O pedido de antecipação da tutela foi deferido para determinar aos réus que se abstenham de realizar qualquer nova construção em área de preservação permanente e/ou inseridas nos limites da APA das ilhas e várzeas do Rio Paraná, com a paralisação de todas as atividades antrópicas, principalmente no que diz respeito a iniciar, dar continuidade ou concluir qualquer obra ou edificação (banheiros, fossas sépticas, aparelhos de lazer), bem como o despejo, no solo ou nas águas, de qualquer espécie de lixo doméstico ou de demais materiais ou substâncias poluidoras; para que se abstenham de promover ou permitir a supressão de qualquer tipo de cobertura vegetal do referido imóvel, sem a autorização do órgão competente (CBRN, IBAMA e ICMBio); e para que não concedam o uso da área ocupada a qualquer interessado. Na oportunidade, o juízo a quo aplicou uma multa diária de R$ 500,00 (quinhentos reais) em caso de descumprimento da determinação (f. 49-50).

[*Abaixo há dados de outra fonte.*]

Lemma retry_returned (s : manager W B) v s' : retry_sync is_async name config func s = (Ok v, s') -> returned v.
Proof.
  intros (allowed & s1 & _ & E)%bind_inv_ok. destruct (negb allowed); [done|].
  apply bind_inv_ok in E as (t & s2 & _ & E). by apply loop_returned in E.
Qed.
End returned.

Definition returns_7 (w : Q) : result Z * Q := (Ok 7, w).

Lemma retry_releases_foreign_slot_witness :
  let s := Mgr init_metrics (Some (enter (enter (init 0)))) 0%Q in
  let '(r, s') := retry_sync (H1 := circuit_breaker default_config) false "op" default_retry_config
                    returns_7 s in
  r = Ok 7 /\ @in_flight Q cb (circuit_breaker default_config) s' <= 1.
Proof.
  cbv zeta. destruct (retry_sync _ _ _ _ _) as [r s'] eqn:E.
  assert (r = Ok 7) as -> by (apply (f_equal fst) in E; vm_compute in E; by rewrite <- E).
  split; [reflexivity|].
  pose proof (circuit_breaker_laws default_config) as Hlaws.
  pose proof (@retry_releases_foreign_slot Q sim_world sim_sleeper cb (circuit_breaker default_config) Hlaws
    Z false "op" default_retry_config returns_7 (Mgr init_metrics (Some (enter (enter (init 0)))) 0%Q) s' (enter (enter (init 0))) 7 eq_refl E) as H.
  exact H.
Defined.

Lemma delay_bounds_witness :
  config_ok default_retry_config /\
  (0 <= fst (_calculate_delay default_retry_config init_metrics 3 1 (0 : Q))
     <= max_delay default_retry_config)%Q.
Proof.
  assert (Hok : config_ok default_retry_config) by (split; discriminate).
  split; [exact Hok|].
  assert (Hrand : forall n (w : Q), 0 < n -> 0 <= fst (randbelow n w) < n) by (simpl; lia).
  apply (delay_bounds Hrand default_retry_config init_metrics 3 1%Q 0%Q).
  - exact Hok.
  - vm_compute. constructor.
  - discriminate.
Defined.
(** Whatever exceptions a dictionary names for its retries, every exception is retried
    but [ValueError], also those that are to end the retries. *)
Theorem named_exceptions_ignored names aborts : names <> [] ->
  forallb (fun n => negb (mem n dict_attributes || dunder n)) (names ++ aborts) = true ->
  exists c on ab, from_dict builtins_dict (CDict [("retry", CDict [
      ("retry_on_exceptions", CList (map CStr names)); ("abort_on_exceptions", CList (map CStr aborts))])]) = Ok c /\
    retry_on_exceptions (retry c) = map LClass on /\ abort_on_exceptions (retry c) = map LClass ab /\
    forall exc, catchable exc = true ->
      _is_retryable_exception (retrying on ab) exc = negb (negb (length aborts =? 0)%nat && isinstance exc ValueError).
Proof.
  intros Hne Hall. rewrite forallb_app in Hall. apply andb_true_iff in Hall as [Hn Ha].
  unfold from_dict, read_section, read_retry, read_exceptions. simpl.
  rewrite (resolve_ignores Exception_ names Hn), (resolve_ignores ValueError aborts Ha). simpl.
  eexists _, (replicate (length names) Exception_), (replicate (length aborts) ValueError). split; [reflexivity|]. simpl.
  split; [done|]. split; [done|]. intros exc Hc. unfold _is_retryable_exception. simpl. rewrite !any_replicate.
  change (isinstance exc Exception_) with (catchable exc). rewrite Hc.
  destruct names; [done|]. simpl. by destruct (_ && _).
Qed.

Module Demo.
Lemma named_exceptions_ignored_witness : exists c on ab, from_dict builtins_dict (CDict [("retry", CDict [
      ("retry_on_exceptions", CList [CStr "OSError"]); ("abort_on_exceptions", CList [CStr "TypeError"])])]) = Ok c /\
    retry_on_exceptions (retry c) = map LClass on /\ abort_on_exceptions (retry c) = map LClass ab /\
    forall exc, catchable exc = true -> _is_retryable_exception (retrying on ab) exc = negb (isinstance exc ValueError).
Proof. apply (named_exceptions_ignored ["OSError"] ["TypeError"]); [discriminate|vm_compute; reflexivity]. Defined.

(** An environment of variables. *)
Definition variables := pydict string.
#[export] Instance demo_host : ConfigHost variables := {
  getenv := dget; path_exists _ := mret false; load_yaml _ := mret CNone; dump_yaml _ _ := mret tt }.

(** One number that cannot be read discards all other settings, without an error. *)
Lemma malformed_number_discards_all :
  load_config builtins_dict None "P" true [("P_SERVICE_NAME", "pkd"); ("P_RETRY_MAX_ATTEMPTS", "three")] =
  (Ok default_resilience, [("P_SERVICE_NAME", "pkd"); ("P_RETRY_MAX_ATTEMPTS", "three")]).
Proof. by vm_compute. Qed.

(** The failure rate of the environment is not clamped. *)
Lemma rate_not_clamped : exists c, fst (from_environment "P" [("P_FAILURE_INJECTION_BASE_FAILURE_RATE", "5")]) = Ok c /\
  clamp (base_failure_rate (failure_injection c)) = Ok (CQ 1) /\ base_failure_rate (failure_injection c) <> CQ 1.
Proof. eexists. split; [by vm_compute|]. by vm_compute. Qed.

(** A breaker that the retries were given of their own is lost. *)
Lemma breaker_of_retries_lost : exists c,
  from_dict builtins_dict (to_dict {|
    service_name := CStr "s"; environment := CStr "e"; circuit_breaker := default_breaker;
    retry := {| max_attempts := CInt 5; base_delay := CQ (1 # 10); max_delay := CQ 60; total_timeout := CQ 300;
      backoff_strategy := FIXED; jitter_factor := CQ 0; multiplier := CQ 2; retry_on_exceptions := []; abort_on_exceptions := [];
      enable_circuit_breaker := CBool true; enable_adaptive_delays := CBool false; success_rate_threshold := CQ 1;
      failure_window_size := CInt 100; max_concurrent_retries := CInt 50; circuit_breaker_config := Some default_breaker;
      enable_per_host_limits := CBool false |};
    failure_injection := default_injection; metrics_enabled := CBool true; enable_health_checks := CBool true;
    enable_request_logging := CBool true; max_requests := CInt 100; request_timeout_seconds := CQ 30 |}) = Ok c /\
  circuit_breaker_config (retry c) = None /\ enable_per_host_limits (retry c) = CBool true.
Proof. eexists. split; [by vm_compute|]. done. Qed.
(* ===== verification/RateLimiter.v ===== *)
(** * Rate limiting ([middleware/rate_limiter.py])

    A token bucket per client with minute and hour windows. Storage is an
    interface, [RateLimitBackend], with the in-memory and the Redis
    implementations of the source as instances. A backend that hands out
    references sees mutations of the bucket it returned ([write_through]); the
    in-memory one does, the Redis one returns copies. [check_limit] takes no lock:
    a call goes through the [phase]s of [advance], one access to what the calls share
    at a time, and the accesses of many calls interleave ([access], [admissions]).
    Times and token counts are rationals. *)

From S2P Require Import Prelude PyRuntime ErrorCodes.
Local Open Scope Z_scope.

Record RateLimitRule := {
  requests_per_second : Q;
  requests_per_minute : Q;
  requests_per_hour : Q;
  burst_size : Z;
  client_type : string;
  priority : Z }.

Record RateLimitStatus := {
  allowed : bool;
  remaining_requests : Z;
  reset_time : option Q;
  retry_after : option Q;
  rule_applied : option string }.

Record ClientBucket := {
  tokens : Q;
  last_refill : Q;
  requests_in_window : list Q;
  total_requests : Z }.

(** ** Storage *)

Class RateLimitBackend (S : Type) := {
  get_client_data : string -> S -> option ClientBucket;
  set_client_data : string -> ClientBucket -> S -> S;
  cleanup_expired : Q -> S -> S;
  write_through : string -> ClientBucket -> S -> S }.

Module Memory.
Definition clients : Type := pydict ClientBucket.

Definition get_client_data (client_id : string) (s : clients) : option ClientBucket := dget client_id s.

Definition set_client_data (client_id : string) (bucket : ClientBucket) (s : clients) : clients :=
  dset client_id bucket s.

Definition cleanup_expired (before_timestamp : Q) (s : clients) : clients :=
  let expired_clients :=
    map fst (List.filter (fun kv => Qltb (last_refill (snd kv)) before_timestamp) s) in
  fold_left (fun s client_id => dpop client_id s) expired_clients s.

(** A stored bucket is the object that was handed out. *)
Definition write_through (client_id : string) (bucket : ClientBucket) (s : clients) : clients :=
  if din client_id s then dset client_id bucket s else s.
End Memory.

#[export] Instance memory_backend : RateLimitBackend (pydict ClientBucket) := {
  get_client_data := Memory.get_client_data;
  set_client_data := Memory.set_client_data;
  cleanup_expired := Memory.cleanup_expired;
  write_through := Memory.write_through }.

(** The Redis client is a parameter: hashes of numbers under a key, operations
    of which can raise. *)
Class Redis (R : Type) := {
  hgetall : string -> R -> result (pydict Q);
  hset : string -> pydict Q -> R -> result R;
  expire : string -> Z -> R -> result R }.

Module RedisBackend.
Section redis.
Context {R : Type} `{Redis R} (key_prefix : string).

Definition _get_key (client_id : string) : string := key_prefix +:+ client_id.

Definition get_client_data (client_id : string) (r : R) : option ClientBucket :=
  match hgetall (_get_key client_id) r with
  | Raise _ => None
  | Ok [] => None
  | Ok data =>
      Some {| tokens := default 0%Q (dget "tokens" data);
              last_refill := default 0%Q (dget "last_refill" data);
              requests_in_window := [];
              total_requests := py_int (default 0%Q (dget "total_requests" data)) |}
  end.

Definition set_client_data (client_id : string) (bucket : ClientBucket) (r : R) : R :=
  let key := _get_key client_id in
  let data := [("tokens", tokens bucket); ("last_refill", last_refill bucket);
               ("total_requests", inject_Z (total_requests bucket))] in
  match hset key data r with
  | Raise _ => r
  | Ok r => match expire key 3600 r with Raise _ => r | Ok r => r end
  end.

Definition cleanup_expired (before_timestamp : Q) (r : R) : R := r.

Definition backend : RateLimitBackend R := {|
  RateLimiter.get_client_data := get_client_data;
  RateLimiter.set_client_data := set_client_data;
  RateLimiter.cleanup_expired := cleanup_expired;
  RateLimiter.write_through := fun _ _ r => r |}.
End redis.
End RedisBackend.

(** ** The limiter *)

Definition q_of_Z (z : Z) : Q := inject_Z z.

(** [a / b] on floats. *)
Definition py_div (a b : Q) : result Q :=
  if Qeq_bool b 0 then Raise (raise_ ZeroDivisionError "float division by zero") else Ok (a / b)%Q.

Definition default_rule : RateLimitRule := {|
  requests_per_second := 10; requests_per_minute := 600; requests_per_hour := 3600;
  burst_size := 20; client_type := "default"; priority := 0 |}.

(** [max(rules, key=lambda r: r.priority)]: the first of the best. *)
Definition max_priority (r : RateLimitRule) (rs : list RateLimitRule) : RateLimitRule :=
  fold_left (fun best r => if priority best <? priority r then r else best) rs r.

A União foi incluída no polo ativo da demanda, na qualidade de assistente litisconsorcial do MPF (f. 57).
Decretou-se a revelia dos réus Eduardo Olivo Cintra e José Paulo Flauzino, pois, devidamente citados, não apresentaram contestação (f. 467-469).
Ao final, o MM Juiz a quo julgou parcialmente procedente a ação, sob o fundamento de que se trata de rancho de pesca e lazer, consolidado como imóvel rural, conforme disposto no artigo 61-A, § 4º, inciso II, da Lei n. 12.651/2012. Nestes termos, condenou os réus Eduardo Olivo Cintra, José Paulo Flauzino, José Roberto Gonzalez e Darci de Almeida, atuais possuidores do imóvel: a) na obrigação de fazer consistente em demolir e remover todas as edificações (rampas, garagens, portões e etc), cercas, fossa negra, ou qualquer outra intervenção efetuada dentro da área de preservação permanente de 20 metros de largura (no mínimo), em projeção horizontal, medida a partir da borda da calha do leito regular do rio, no prazo máximo de 90 dias após sua intimação; b) na obrigação de não fazer consistente em não promover qualquer outra eventual intervenção em referida área; c) na obrigação de fazer consistente em reflorestar toda a área de preservação permanente degradada nos termos da alínea "a" - inclusive os locais onde se fez a limpeza da vegetação - sob a supervisão do IBAMA, CBRN ou CETESB, e de acordo com a legislação vigente, devendo: c.1) entregar ao órgão competente, no prazo de 60 (sessenta) dias, contado da intimação, projeto de recuperação ambiental, elaborado por técnico devidamente habilitado, onde deverá estar incluído o cronograma das obras e serviços; c.2) iniciar a implantação do projeto de recuperação ambiental da área de preservação permanente, no prazo de 30 (trinta) dias, contado da data de sua aprovação pelo órgão competente, devendo obedecer todas as exigências e recomendações feitas pelo referido órgão, que forem compatíveis com a recuperação a ser realizada; d) na obrigação de fazer consistente em construir ou adaptar, caso já existente, fossa séptica de acordo com as orientações do IBAMA, CBRN ou CETESB, e de acordo com a legislação ambiental e sanitária vigente. Condenou os réus, ainda, a pagar indenização pelos danos ambientais causados, no valor de R$ 1.000,00 (mil reais), na data da sentença, em favor do Fundo Constitucional de Interesses Difusos e Coletivos, e estabeleceu em R$ 500,00 (quinhentos reais) a multa diária em caso de descumprimento da sentença. Outrossim, deixou de fixar a condenação em honorários advocatícios, em razão da simetria (f. 552-559).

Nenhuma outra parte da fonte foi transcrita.